Öte yandan, işçilik haklarıyla ilgili dosyada verilen ve kesinleşen kararlar, bu tür hizmet tesbiti davalarında kesin delil niteliğinde değil, ancak güçlü delil olarak değerlendirilebilirler. Ayrıca, işçilik haklarına ilişkin davanın o davada taraf olmayan Kurum’u bağlamayacağı ve bu nedenle bu davada kesin hüküm niteliğinde bulunmadığı da açıktır.
Yasal dayanağı 506 sayılı Yasa’nın 79/10. maddesi olan bu tür hizmet tespitine yönelik davaların, kamu düzenini ilgilendirdiği ve bu nedenle özel bir duyarlılık ve özenle yürütülmesi icap ettiği Dairemizin giderek Yargıtay’ın içtihadı gereğidir.
Yapılacak iş, davanın nitelikçe kişilerin sosyal güvenliğine ilişkin olması nedeniyle mahkemece, doğrudan soruşturma genişletilmek sureti ile, davacı ile aynı tarihte birlikte çalışan ve Sosyal Sigortalar Kurumu’na verilen dönem bordrolarında kayıtlı tanıklar belirlenerek, bu tanıkların bilgilerine başvurmak ve gerektiğinde, davacının tesbitini istediği 01.01.1998-23.10.2003 tarihleri arasında çalıştığını iddia ettiği işyerine komşu olan işyerlerini belediye, emniyet veya jandarma vasıtasıyla saptamak, saptanan bu işyerlerinin kayıtlarına geçmiş kişileri, başka bir anlatımla, Bağ-Kur’da, Sosyal Sigortalar Kurumu’nda veya diğer sosyal güvenlik kuruluşlarında kayıtları olan komşu işyeri veya benzer işi yapan işyeri sahiplerinin veya çalışanlarının bilgilerine başvurulmak ve olabildiğince delilleri toplayıp, bunları birlikte değerlendirerek sonucuna göre karar vermektir.
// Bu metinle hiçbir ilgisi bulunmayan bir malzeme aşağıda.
Lemma filteredTemplates_ids_NoDup_witness :
  let search := λ (f : Fuse) (_ : string),
                  (λ t, {| item := t; refIndex := 0 |})
                    <$> reverse (collection f) in
  NoDup (id <$> filteredTemplates search
                  (uniqueTemplates [dupA0; dupA1; dupA2]) "n" []).
Proof.
  intros search. apply filteredTemplates_ids_NoDup.
  intros f q'. unfold search.
  assert (∀ l : list Template,
            item <$> ((λ t, {| item := t; refIndex := 0 |}) <$> l) = l) as ->.
  { induction l as [|x l IH]; [done|]. by rewrite !fmap_cons, IH. }
  apply Permutation_submseteq, reverse_Permutation.
Defined.

(** ** The [useFuseSearch] hook: the two entry points *)

(** X10. For a query with a character that is not white space, [search]
    returns the items of the results of [searchWithDetails], in the same
    order. *)
Theorem hook_search_items_of_details
    (fuse_search : Fuse → string → list FuseResult)
    (templates : list Template) (query : string) :
  trim query ≠ "" →
  FuseHook.search fuse_search templates query
  = item <$> FuseHook.searchWithDetails fuse_search templates query.
Proof.
  intros Hq. unfold FuseHook.search, FuseHook.searchWithDetails.
  destruct (FuseHook.fuse templates) eqn:Hf.
  - assert (truthy (trim query) = true) as ->; [|done].
    unfold truthy, falsy. by rewrite bool_decide_eq_false_2.
  - by destruct templates.
Qed.
(** ** Fallback synthesis: [create_fallback_data] *)

(** [url.split('/')[-1]]: [split] never returns the empty list, so the
    default of [last] is never used. *)
Definition trailing_segment (url : string) : string :=
  last (split "/"%char url) "".

(** ["User from " + url.split('/')[-1][:15]] *)
Definition fallback_username (url : string) : string :=
  "User from " ++ slice_to 15 (trailing_segment url).

Definition create_fallback_data (url : pyval) : result pyval :=
  match url with
  | VStr s =>
      Ok (VList
            [VDict
               [("username", VStr (fallback_username s));
                ("bio", VStr "Bio not available - extraction failed");
                ("post_type", VStr "question");
                ("timestamp", VStr "2024-01-01");
                ("upvotes", VInt 0);
                ("links", VList [])]])
  | _ => Raise AttributeError
  end.

(** ** PageExtractor: [extract_user_info_from_urls] *)

(** What the program observes of the object [firecrawl_app.extract] returns:
    - [attr_data]: [Some v] when [hasattr(response, 'data')], [v] being
      [response.data];
    - [attr_dict]: [Some d] when [hasattr(response, '__dict__')];
    - [as_mapping]: [Some r] when [hasattr(response, 'items')], [r] being the
      outcome of [dict(response)]. *)
Record response : Type := {
  attr_data : option pyval;
  attr_dict : option pydict;
  as_mapping : option (result pydict)
}.

(** The arguments of one [extract] call. *)
Record extract_call : Type := {
  call_urls : list pyval;
  call_prompt : string;
  call_schema : pyval
}.

(** A constructed client: its [extract] method, which may answer the n-th
    call differently from the others. *)
Definition firecrawl_app : Type := nat -> extract_call -> result response.
Definition process_field (es : Elasticsearch) (index : string)
    (field_detail : field_detail) (llm_client : WatsonxWrapper) (threshold : Z)
    : result json :=
  let field := field_name field_detail in
  let data_type := data_type field_detail in
  diverse_terms ← get_diverse_terms es index field data_type threshold;
  let combined_samples := combined_samples diverse_terms threshold in
  let prompt := generate_prompt index field data_type combined_samples in
  raw ← generate_text llm_client prompt;
  let llm_text := strip raw in
  try_except_ValueError
    (extract_json llm_text)
    (Ok (fallback index field data_type llm_text combined_samples)).

End Pipeline.

(** ** The worker pool

    [ThreadPoolExecutor] with [as_completed], as a transition system.  The
    main thread submits the work items one by one, then takes finished
    futures from [as_completed] and reads their results until all are taken
    or one raises, then waits for the pool to shut down (queued items still
    run); the workers take the queued items oldest first, and at most
    [max_workers] units are in the hands of workers at a time.  A worker
    that has taken an item may be delayed before the unit begins, so the
    unit that begins next is any of the oldest queued items that the
    workers not running a unit can hold.  [as_completed] promises no
    order among the futures that have finished, so any of them may be
    handed over next.  Which enabled action happens next is the
    schedule's choice. *)
Module Pool.

Inductive action :=
| Submit            (* the next [executor.submit] call *)
| Start (k : nat)   (* the k-th queued unit begins in a free worker *)
| Finish (k : nat)  (* the k-th running unit returns or raises *)
| Yield (k : nat).  (* [as_completed] hands over the k-th finished future *)

Inductive event (T : Type) :=
| Submitted (t : T)
| Started (t : T)
| Finished (t : T)
| Yielded (t : T).
Arguments Submitted {T} t.
Arguments Started {T} t.
Arguments Finished {T} t.
Arguments Yielded {T} t.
Bu yön, Yargıtay Hukuk Genel Kurulu’nun 16.9.1999 gün 1999/21-510-527, 30.6.1999 gün 1999/21-549-555, 5.2.2003 gün 2003/21-35-64, 15.10.2003 gün 2003/21-634-572, 3.11.2004 gün 2004/21-480-579 ve 2004/21-479-578, 10.11.2004 gün 2004/21-538 ve 1.12.2004 gün 2004/21-629 sayılı kararlarında da vurgulanmıştır.
Mahkemece, bu maddi ve hukuki olgular göz önünde tutulmaksızın eksik inceleme ve araştırma ile yazılı şekilde hüküm kurulması usul ve yasaya aykırı olup bozma nedenidir.
O halde, davalılardan Sosyal Sigortalar Kurumu’nun bu yönleri amaçlayan temyiz itirazları kabul edilmeli ve hüküm bozulmalıdır.
SONUÇ: Temyiz edilen hükmün yukarıda açıklanan nedenlerle BOZULMASINA, 24.05.2007 gününde oybirliğiyle karar verildi.